Феликс Фельдман: Шлёма и Шлима

Loading

А удача второй раз улыбнулась портному. Ему позволили войти в храм к принцессе. Нет, к королеве! Жильё женщины — это ведь аттестат зрелости. Может быть и диплом! И если вы проницательный человек, то половину о ней вы узнаете уже до начала совместной жизни. А что представляет собой вторая — это, конечно, только потом.

Шлёма и Шлима

Феликс Фельдман

 Феликс Фельдман Шлёма и Шлима?

Да это ведь простонародные имена. Если напишете древнееврейским шрифтом, то их не различить, потому что, начертанные, они состоят из одних согласных. Шлёма — на иврите ШломО с ударением на последнем слоге. То есть Соломон. Неплохо, правда? Тот, кто построил первый в мире Святой храм Богу в Иерусалиме. И имя это означает «мир». С именем Шлима посложней, и его библейского аналога ещё никто не нашёл. Как вы думаете, может быть, от шлимазл? Есть такое слово в языке идиш, и означает оно «неудачник», «недотёпа». Однако, возможно, значение его из древнееврейского: шейлЕм мазАль? Переводится: «полное счастье». Ах, наверно, и то и другое. По обстоятельствам.
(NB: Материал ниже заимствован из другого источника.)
Lemma cache_filter t (P : nat → bool) :
  cache_ok t → cache_ok (t <| meta_protocol_tracers_ ::= base.filter (λ e, P e.2 = true) |>).
Proof.
  intros [H1 H2]. split; cbn.
  - intros k n [Hk _]%map_lookup_filter_Some. by apply H1.
  - intros k k' n [Hk _]%map_lookup_filter_Some [Hk' _]%map_lookup_filter_Some. by apply (H2 _ _ n).
Qed.
Lemma cache_emplace t h d :
  cache_ok t → meta_protocol_tracers_ t !! tracing_hash h = None → createTracerDriver h = Return d →
  cache_ok (t <| tracer_drivers ::= (.++ [d]) |> <| meta_protocol_tracers_ ::= emplace (tracing_hash h) (length (tracer_drivers t)) |>).
Proof.
  intros [H1 H2] Hn Hd. unfold emplace.
  assert (∀ k, meta_protocol_tracers_ t !! k ≠ Some (length (tracer_drivers t))) as Hnew.
  { intros k (h' & d' & _ & _ & Hl)%H1. apply lookup_lt_Some in Hl. lia. }
  split; cbn; rewrite Hn.
  - intros k n [[<- <-] | [Hne Hk]]%lookup_insert_Some.
    + exists h, d. split; [done |]. split; [done |]. by rewrite lookup_app_r, Nat.sub_diag by lia.
    + destruct (H1 k n Hk) as (h' & d' & ? & ? & Hl). exists h', d'. split; [done |]. split; [done |]. by apply lookup_app_l_Some.
  - intros k k' n [[<- <-] | [Hne Hk]]%lookup_insert_Some [[<- Heq] | [Hne' Hk']]%lookup_insert_Some; try done.
    + by apply Hnew in Hk'.
    + subst n. by apply Hnew in Hk.
    + by apply (H2 _ _ n).
Qed.

Lemma get_or_create_ok config p o p' :
  cache_ok (pr_tracers p) → getOrCreateMetaProtocolTracer config p = (o, p') →
  cache_ok (pr_tracers p') ∧ keeps p p' ∧ (∀ r, o = Return r → traced_by p' config r).
Proof.
  intros Hok. unfold getOrCreateMetaProtocolTracer. destruct config as [h|].
  2: { cbv [mret M_ret]. intros [= <- <-]. split; [done |]. split; [by intros k t |]. by intros r [= <-]. }
  cbv zeta. rewrite run_bind. cbn [gets id]. cbv beta iota.
  destruct (t ← meta_protocol_tracers_ (pr_tracers p) !! tracing_hash h; if tracer_alive p t then Some t else None) as [t|] eqn:Hc.
  { cbv [mret M_ret]. intros [= <- <-]. split; [done |]. split; [by intros k t' |]. intros r [= <-]. exists t. split; [done |].
    destruct (meta_protocol_tracers_ (pr_tracers p) !! tracing_hash h) as [t'|]; cbn in Hc; [| done].
    destruct (tracer_alive p t'); congruence. }
  unfold removeExpiredCacheEntries. rewrite run_bind, run_bind. cbn [gets id]. cbv beta iota. cbv [on_tracers modify].
  set (t1 := (pr_tracers p) <| meta_protocol_tracers_ ::= base.filter (λ e, tracer_alive p e.2 = true) |>).
  assert (cache_ok t1) as Hok1 by (by apply (cache_filter (pr_tracers p) (tracer_alive p))).
  assert (∀ k t, meta_protocol_tracers_ (pr_tracers p) !! k = Some t → tracer_alive p t = true → meta_protocol_tracers_ t1 !! k = Some t) as Hk1.
  { intros k t Hk Ha. cbn. by apply map_lookup_filter_Some. }
  assert (meta_protocol_tracers_ t1 !! tracing_hash h = None) as Hn.
  { cbn. apply map_lookup_filter_None. destruct (meta_protocol_tracers_ (pr_tracers p) !! tracing_hash h) as [t|] eqn:Ht; [right | by left].
    intros t' [= <-]. cbn in Hc |- *. by destruct (tracer_alive p t). }
  rewrite run_bind. cbv [lift]. destruct (createTracerDriver h) as [d| |] eqn:Hd; intros Hrun;
    [| injection Hrun as <- <-; split; [exact Hok1 |]; by split; [exact Hk1 |]..].
  rewrite run_bind in Hrun. cbn [gets] in Hrun. cbv beta iota in Hrun. rewrite !run_bind in Hrun. cbv [mret M_ret] in Hrun.
  injection Hrun as <- <-. pose proof (cache_emplace t1 h d Hok1 Hn Hd) as Hok2. split; [exact Hok2 |]. split.
  - intros k t Hk Ha. specialize (Hk1 k t Hk Ha). cbn in Hk1, Hn |- *. unfold emplace. rewrite Hn.
    rewrite lookup_insert_ne; [done |]. intros <-. congruence.
  - intros r [= <-]. eexists. split; [reflexivity |]. cbn in Hn |- *. unfold emplace. rewrite Hn. apply lookup_insert_eq.
Qed.
Lemma rest_tracers config v p o p' :
  cache_ok (pr_tracers p) → rest_of_ConfigImpl config v p = (o, p') →
  cache_ok (pr_tracers p') ∧ keeps p p' ∧ (∀ c, o = Return c → route_config_provider_ c = v ∧ traced_by p' (wanted config) (tracer_ c)).
Proof.
  intros Hok. assert (keeps p p) as Hkp by (by intros k t). unfold rest_of_ConfigImpl. cbv zeta. rewrite run_bind. unfold lift.
  destruct (match mc_filters config with [] => _ | _ :: _ => _ end) as [fs| |]; [| by intros [= <- <-]..].
  rewrite run_bind. unfold wanted. destruct (mc_tracing config) as [tr|]; cbn [mbind option_bind].
  - rewrite run_bind. destruct (getOrCreateMetaProtocolTracer (getPerFilterTracerConfig tr) p) as [o1 p1] eqn:Hg.
    destruct (get_or_create_ok _ _ _ _ Hok Hg) as (Hok1 & Hk1 & Ht1). destruct o1 as [t| |]; [| by intros [= <- <-]..].
    rewrite run_bind. destruct (tracing_config_of tr); [| by intros [= <- <-]..]. cbv [mret M_ret]. rewrite run_bind.
    destruct (each accessLogFromProto _); intros [= <- <-]; (split; [done |]); (split; [done |]); intros c [=]; subst c. split; [done |]. by apply Ht1.
  - cbv [mret M_ret]. rewrite run_bind.
    destruct (each accessLogFromProto _); intros [= <- <-]; (split; [done |]); (split; [done |]); intros c [=]; subst c. by split.
Qed.

(** What a provider does not touch *)
Definition same_listeners (p p' : Process) : Prop := pr_tracers p' = pr_tracers p ∧ pr_configs p' = pr_configs p.
#[local] Instance same_listeners_preorder : PreOrder same_listeners.
Proof. split; [done |]. intros p1 p2 p3 [] []. split; congruence. Qed.
Lemma on_routes_frames {A} (m : M RouteConfigProviderManagerImpl A) : frames same_listeners (on_routes m).
Proof. intros p. unfold on_routes. by destruct (m (pr_routes p)). Qed.
#[local] Hint Resolve on_routes_frames : frames.
Lemma create_provider_frames spec : frames same_listeners (create_provider spec).
Proof. unfold create_provider. frames_auto. by apply frames_modify. Qed.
Шлима Пенёк, которой стукнуло пятьдесят, жила в Тирасполе и работала в местном почтовом отделении. Город возник на левом берегу Днестра из крепости, которая была построена по особому распоряжению самого Суворова. Тирас — греческое название реки, а поль… Ну, это знает каждый. Поль от греческого полис — «город». Если кто-то хочет удивиться, а может быть, и посмеяться над фамилией Шлимы, то здесь женщина ни при чём. Она унаследовала её от мужа, который не вернулся с войны. Конечно, о гибели мужа пришло извещение, где сообщалось, что старшина Велв Моисеевич Пенёк в бою за социалистическую Родину, верный воинской присяге, проявив геройство и мужество… Но Шлима, подобно другим матерям и жёнам, не верила и надеялась.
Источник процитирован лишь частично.